_Exercise requirements_
Copy every line of the entries that includes the word "Local".

_Records shown_
##############################

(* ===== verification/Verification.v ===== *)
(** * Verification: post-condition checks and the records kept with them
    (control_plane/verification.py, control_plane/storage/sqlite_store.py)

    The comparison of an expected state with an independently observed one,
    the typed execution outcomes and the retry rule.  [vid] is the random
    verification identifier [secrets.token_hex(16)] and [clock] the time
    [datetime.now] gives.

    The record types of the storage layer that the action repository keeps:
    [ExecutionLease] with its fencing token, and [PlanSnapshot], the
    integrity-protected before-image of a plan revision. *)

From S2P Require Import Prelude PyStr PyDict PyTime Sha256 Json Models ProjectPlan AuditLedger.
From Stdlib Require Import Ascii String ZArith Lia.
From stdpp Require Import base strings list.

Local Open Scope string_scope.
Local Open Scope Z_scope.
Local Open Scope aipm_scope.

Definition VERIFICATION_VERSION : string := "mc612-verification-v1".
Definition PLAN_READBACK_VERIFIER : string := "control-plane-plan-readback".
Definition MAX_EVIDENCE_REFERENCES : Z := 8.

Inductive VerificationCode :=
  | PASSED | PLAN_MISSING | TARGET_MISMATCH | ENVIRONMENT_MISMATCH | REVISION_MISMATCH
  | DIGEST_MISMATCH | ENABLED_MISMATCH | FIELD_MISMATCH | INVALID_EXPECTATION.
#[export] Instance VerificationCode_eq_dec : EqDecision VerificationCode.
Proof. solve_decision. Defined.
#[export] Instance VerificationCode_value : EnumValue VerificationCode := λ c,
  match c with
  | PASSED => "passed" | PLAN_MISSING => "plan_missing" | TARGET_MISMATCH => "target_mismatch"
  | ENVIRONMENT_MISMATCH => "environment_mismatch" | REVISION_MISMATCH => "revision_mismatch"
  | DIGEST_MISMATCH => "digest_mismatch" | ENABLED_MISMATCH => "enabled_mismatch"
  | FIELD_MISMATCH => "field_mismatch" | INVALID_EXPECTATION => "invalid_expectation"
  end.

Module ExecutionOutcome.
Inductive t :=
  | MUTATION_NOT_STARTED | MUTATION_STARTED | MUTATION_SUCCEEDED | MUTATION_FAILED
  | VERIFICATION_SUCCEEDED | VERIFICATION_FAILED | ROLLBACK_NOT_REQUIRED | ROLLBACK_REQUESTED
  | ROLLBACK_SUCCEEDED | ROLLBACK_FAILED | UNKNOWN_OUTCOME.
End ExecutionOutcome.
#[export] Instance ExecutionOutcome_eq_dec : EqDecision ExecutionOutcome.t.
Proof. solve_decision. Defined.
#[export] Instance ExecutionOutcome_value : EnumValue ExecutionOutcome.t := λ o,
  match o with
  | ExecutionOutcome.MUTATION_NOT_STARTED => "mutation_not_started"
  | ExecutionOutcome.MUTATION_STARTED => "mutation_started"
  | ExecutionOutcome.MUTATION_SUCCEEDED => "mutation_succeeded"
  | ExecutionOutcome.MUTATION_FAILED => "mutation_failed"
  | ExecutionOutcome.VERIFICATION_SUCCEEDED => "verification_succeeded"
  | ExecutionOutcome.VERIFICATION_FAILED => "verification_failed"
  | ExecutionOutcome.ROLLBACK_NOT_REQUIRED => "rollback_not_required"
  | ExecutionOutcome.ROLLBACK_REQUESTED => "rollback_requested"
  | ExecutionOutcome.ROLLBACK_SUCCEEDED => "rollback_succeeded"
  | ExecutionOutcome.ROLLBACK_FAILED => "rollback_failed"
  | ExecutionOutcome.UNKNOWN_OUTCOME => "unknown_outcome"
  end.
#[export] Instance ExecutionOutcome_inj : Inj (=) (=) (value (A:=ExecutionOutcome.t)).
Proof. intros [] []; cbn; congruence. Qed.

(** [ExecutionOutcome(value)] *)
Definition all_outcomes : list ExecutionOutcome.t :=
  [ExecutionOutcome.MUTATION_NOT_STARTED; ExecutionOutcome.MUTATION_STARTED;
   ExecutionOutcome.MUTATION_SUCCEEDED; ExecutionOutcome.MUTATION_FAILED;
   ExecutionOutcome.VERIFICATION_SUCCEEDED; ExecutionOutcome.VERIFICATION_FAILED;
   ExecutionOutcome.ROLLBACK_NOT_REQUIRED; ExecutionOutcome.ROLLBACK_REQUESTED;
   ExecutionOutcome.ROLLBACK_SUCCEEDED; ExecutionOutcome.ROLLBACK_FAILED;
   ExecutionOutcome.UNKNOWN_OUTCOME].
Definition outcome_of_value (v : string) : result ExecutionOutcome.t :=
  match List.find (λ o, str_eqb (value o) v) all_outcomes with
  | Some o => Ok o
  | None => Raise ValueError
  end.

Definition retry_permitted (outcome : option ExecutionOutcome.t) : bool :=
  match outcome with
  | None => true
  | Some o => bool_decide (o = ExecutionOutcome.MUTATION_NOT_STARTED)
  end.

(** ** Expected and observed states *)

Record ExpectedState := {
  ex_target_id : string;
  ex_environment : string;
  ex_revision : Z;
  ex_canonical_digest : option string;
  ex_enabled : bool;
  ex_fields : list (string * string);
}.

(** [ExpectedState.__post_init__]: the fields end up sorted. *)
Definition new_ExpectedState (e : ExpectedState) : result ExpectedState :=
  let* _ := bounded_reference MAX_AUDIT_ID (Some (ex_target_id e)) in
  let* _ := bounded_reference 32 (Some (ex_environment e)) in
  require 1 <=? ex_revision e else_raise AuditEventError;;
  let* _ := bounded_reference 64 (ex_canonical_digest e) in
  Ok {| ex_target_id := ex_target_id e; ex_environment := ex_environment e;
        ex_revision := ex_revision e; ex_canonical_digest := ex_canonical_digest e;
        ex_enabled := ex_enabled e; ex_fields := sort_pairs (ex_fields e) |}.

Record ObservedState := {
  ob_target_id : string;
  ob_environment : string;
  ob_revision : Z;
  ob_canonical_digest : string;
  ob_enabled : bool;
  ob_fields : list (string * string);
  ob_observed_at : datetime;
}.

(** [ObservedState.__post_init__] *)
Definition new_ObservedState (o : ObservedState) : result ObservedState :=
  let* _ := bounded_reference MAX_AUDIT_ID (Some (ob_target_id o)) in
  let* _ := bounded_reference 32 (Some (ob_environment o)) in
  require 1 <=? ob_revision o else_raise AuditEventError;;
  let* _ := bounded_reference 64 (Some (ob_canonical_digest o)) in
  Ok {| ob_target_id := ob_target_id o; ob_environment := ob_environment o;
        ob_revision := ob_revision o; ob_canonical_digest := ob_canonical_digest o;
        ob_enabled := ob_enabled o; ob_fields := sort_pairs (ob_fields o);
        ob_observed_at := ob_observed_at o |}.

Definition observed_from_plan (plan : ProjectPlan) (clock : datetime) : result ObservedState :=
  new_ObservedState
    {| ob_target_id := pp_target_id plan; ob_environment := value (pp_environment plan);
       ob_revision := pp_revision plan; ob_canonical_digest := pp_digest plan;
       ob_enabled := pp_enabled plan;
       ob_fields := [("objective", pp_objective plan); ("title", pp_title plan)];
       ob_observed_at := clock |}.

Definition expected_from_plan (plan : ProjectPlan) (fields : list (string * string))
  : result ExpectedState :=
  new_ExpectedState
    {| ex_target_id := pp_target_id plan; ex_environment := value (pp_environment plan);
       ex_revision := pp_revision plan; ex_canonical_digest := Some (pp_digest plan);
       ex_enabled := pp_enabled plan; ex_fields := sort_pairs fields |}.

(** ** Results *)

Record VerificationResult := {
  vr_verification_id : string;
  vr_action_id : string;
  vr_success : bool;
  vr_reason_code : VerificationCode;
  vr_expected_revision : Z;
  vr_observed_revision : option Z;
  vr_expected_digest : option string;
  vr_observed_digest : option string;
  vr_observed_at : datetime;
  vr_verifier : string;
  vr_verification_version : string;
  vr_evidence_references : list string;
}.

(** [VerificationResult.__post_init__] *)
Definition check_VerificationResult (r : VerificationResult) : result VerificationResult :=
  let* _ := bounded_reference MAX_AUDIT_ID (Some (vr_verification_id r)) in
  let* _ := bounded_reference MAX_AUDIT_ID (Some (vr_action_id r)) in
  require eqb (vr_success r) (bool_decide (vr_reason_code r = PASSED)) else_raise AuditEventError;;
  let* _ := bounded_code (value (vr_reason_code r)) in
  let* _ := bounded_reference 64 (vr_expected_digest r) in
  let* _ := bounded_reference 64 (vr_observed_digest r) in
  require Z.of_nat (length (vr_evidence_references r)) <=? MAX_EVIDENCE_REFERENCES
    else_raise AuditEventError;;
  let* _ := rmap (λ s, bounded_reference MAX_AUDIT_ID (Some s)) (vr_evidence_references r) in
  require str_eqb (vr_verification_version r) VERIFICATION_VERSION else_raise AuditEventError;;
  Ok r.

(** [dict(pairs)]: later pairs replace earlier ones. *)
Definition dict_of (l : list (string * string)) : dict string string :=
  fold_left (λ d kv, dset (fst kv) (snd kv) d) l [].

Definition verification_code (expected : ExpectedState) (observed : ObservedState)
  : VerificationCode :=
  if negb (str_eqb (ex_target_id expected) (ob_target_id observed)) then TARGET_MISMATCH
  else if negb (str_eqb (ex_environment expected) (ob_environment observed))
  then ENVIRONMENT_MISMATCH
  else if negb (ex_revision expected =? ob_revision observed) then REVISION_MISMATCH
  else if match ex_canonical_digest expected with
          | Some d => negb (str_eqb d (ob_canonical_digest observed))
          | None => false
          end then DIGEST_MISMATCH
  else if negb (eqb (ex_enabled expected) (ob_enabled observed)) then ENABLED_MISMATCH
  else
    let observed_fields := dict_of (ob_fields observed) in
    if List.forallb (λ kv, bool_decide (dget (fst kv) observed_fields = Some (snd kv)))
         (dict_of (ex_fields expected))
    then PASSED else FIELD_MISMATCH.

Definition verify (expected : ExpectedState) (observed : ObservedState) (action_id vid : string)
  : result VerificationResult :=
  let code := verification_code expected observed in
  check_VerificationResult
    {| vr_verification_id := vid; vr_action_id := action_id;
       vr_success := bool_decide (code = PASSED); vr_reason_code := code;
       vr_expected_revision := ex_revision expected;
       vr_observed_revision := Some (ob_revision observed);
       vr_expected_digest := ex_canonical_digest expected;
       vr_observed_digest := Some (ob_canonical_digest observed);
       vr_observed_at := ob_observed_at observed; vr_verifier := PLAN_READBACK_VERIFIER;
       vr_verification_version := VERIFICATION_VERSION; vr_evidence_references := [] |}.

##############################

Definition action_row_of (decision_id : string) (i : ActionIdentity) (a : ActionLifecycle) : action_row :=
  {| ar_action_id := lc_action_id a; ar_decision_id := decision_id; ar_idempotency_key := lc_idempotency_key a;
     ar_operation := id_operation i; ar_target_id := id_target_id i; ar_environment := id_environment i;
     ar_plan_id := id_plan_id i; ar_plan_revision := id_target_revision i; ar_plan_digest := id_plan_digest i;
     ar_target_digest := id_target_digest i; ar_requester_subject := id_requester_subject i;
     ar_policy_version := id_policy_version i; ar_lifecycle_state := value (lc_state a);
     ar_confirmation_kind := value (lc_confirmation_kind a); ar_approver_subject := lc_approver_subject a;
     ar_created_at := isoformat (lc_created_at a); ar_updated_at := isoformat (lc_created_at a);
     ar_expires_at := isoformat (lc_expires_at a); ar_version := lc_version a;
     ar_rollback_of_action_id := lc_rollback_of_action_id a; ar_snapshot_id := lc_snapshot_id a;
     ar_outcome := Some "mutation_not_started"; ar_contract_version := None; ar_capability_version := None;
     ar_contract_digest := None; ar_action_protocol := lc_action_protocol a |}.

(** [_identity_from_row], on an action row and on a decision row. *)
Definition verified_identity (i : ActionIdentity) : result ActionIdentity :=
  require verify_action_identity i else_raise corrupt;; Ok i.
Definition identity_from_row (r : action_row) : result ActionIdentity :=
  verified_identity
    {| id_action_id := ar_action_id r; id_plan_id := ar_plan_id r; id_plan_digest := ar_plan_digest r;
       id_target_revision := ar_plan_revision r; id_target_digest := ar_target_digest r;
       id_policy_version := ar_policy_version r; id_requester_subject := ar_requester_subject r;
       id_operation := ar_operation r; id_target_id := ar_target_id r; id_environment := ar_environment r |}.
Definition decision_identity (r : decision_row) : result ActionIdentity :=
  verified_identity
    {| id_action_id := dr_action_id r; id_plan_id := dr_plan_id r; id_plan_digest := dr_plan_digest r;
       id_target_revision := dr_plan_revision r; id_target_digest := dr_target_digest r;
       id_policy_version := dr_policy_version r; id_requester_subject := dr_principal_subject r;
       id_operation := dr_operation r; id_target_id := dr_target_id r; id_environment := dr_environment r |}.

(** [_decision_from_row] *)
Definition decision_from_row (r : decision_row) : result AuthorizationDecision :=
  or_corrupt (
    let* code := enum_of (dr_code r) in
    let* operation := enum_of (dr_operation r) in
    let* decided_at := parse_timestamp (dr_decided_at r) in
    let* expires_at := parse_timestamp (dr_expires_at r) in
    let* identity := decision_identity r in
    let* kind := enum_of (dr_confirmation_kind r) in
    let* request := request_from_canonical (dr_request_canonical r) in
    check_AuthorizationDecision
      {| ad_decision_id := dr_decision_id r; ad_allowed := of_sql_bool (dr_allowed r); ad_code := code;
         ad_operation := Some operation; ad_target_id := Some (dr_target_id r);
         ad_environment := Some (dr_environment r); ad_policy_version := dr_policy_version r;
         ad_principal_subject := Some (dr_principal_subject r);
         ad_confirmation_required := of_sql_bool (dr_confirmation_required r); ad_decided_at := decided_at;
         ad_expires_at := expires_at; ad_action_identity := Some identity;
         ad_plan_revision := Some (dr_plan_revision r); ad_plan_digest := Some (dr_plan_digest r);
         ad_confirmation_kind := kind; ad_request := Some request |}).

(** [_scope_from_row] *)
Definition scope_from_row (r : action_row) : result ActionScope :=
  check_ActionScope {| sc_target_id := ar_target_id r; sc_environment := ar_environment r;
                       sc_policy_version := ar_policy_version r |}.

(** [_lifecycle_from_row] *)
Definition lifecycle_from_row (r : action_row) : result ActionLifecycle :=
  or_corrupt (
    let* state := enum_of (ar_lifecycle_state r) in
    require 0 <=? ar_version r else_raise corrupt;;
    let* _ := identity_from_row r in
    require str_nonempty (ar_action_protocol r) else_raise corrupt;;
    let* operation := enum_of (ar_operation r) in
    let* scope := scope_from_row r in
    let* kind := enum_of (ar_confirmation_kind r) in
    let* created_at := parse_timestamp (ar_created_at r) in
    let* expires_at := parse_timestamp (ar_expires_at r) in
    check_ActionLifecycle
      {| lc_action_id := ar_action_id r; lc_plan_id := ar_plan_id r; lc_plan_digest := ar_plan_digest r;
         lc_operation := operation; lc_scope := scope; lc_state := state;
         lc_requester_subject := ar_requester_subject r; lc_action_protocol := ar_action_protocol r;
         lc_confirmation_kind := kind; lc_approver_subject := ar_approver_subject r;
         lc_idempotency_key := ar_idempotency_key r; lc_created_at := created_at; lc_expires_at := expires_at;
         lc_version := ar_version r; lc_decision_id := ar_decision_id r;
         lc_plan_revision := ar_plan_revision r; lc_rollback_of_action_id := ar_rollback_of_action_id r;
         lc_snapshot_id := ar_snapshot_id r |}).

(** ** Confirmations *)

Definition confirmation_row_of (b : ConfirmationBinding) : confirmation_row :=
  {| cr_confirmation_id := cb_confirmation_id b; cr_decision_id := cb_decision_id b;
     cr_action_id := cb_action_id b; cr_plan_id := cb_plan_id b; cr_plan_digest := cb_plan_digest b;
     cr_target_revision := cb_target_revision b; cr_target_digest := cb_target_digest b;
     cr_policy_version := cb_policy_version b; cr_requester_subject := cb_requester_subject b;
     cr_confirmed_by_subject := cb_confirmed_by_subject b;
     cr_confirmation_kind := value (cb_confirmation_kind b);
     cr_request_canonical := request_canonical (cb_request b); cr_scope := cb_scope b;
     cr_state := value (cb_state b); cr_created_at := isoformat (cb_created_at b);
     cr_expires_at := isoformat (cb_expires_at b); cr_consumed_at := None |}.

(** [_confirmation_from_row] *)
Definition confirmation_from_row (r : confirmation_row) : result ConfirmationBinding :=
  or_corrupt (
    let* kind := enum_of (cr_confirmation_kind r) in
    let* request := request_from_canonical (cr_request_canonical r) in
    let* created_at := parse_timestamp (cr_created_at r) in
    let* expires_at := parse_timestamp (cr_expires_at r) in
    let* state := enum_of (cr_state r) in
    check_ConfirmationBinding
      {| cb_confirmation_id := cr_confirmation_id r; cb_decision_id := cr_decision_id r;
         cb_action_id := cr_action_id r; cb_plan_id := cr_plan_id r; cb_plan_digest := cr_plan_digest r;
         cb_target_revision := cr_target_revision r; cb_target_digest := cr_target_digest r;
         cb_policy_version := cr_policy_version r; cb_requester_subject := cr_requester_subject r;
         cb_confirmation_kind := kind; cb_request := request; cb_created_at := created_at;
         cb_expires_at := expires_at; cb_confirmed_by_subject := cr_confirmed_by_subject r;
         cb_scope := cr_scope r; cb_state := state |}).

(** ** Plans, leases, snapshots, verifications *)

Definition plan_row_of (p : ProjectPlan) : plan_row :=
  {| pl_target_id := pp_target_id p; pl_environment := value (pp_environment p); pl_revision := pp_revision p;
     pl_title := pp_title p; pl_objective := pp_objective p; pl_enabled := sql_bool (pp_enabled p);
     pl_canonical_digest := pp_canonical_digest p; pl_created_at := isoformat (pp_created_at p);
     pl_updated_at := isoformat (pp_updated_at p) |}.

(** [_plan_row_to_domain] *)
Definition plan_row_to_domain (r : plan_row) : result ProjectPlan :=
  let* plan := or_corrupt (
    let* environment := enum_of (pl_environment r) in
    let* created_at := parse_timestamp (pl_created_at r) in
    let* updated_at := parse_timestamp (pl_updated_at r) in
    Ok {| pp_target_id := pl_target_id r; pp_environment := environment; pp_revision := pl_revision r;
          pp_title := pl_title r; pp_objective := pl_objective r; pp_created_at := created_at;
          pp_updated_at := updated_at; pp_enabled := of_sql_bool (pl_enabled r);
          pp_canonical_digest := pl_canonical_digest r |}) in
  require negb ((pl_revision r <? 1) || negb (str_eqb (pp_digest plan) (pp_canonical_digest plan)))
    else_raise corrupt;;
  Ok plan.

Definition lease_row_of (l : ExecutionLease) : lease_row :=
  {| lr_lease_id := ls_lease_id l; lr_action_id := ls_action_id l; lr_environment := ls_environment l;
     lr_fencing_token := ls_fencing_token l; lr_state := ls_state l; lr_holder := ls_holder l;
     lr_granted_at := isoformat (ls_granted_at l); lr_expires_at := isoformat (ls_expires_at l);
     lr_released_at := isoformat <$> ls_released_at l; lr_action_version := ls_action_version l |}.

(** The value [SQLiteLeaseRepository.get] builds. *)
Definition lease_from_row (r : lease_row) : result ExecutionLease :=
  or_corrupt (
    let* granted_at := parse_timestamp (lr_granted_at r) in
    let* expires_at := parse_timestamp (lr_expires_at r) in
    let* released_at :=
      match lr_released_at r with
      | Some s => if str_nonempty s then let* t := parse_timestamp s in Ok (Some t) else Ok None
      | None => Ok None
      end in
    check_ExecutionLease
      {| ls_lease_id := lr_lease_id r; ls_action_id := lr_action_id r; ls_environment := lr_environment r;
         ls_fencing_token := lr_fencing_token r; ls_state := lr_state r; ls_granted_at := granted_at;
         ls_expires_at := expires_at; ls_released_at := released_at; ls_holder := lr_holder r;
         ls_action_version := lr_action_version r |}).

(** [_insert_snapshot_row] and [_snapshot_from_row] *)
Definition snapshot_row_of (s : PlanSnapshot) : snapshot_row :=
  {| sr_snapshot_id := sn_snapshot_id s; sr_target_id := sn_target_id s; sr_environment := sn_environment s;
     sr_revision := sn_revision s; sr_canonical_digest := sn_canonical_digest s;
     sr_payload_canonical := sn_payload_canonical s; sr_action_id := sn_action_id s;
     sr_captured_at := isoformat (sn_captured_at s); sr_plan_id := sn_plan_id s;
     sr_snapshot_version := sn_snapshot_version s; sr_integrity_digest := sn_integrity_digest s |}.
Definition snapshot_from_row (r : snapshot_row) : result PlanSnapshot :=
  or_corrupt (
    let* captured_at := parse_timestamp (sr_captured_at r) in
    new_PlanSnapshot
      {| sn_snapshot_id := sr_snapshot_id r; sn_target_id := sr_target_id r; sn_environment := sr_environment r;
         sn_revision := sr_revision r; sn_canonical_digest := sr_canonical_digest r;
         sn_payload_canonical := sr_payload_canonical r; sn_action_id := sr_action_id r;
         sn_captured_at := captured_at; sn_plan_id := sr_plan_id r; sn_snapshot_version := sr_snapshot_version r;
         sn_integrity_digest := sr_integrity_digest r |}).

##############################

_Your response_
Local Open Scope string_scope.
Local Open Scope Z_scope.
Local Open Scope aipm_scope.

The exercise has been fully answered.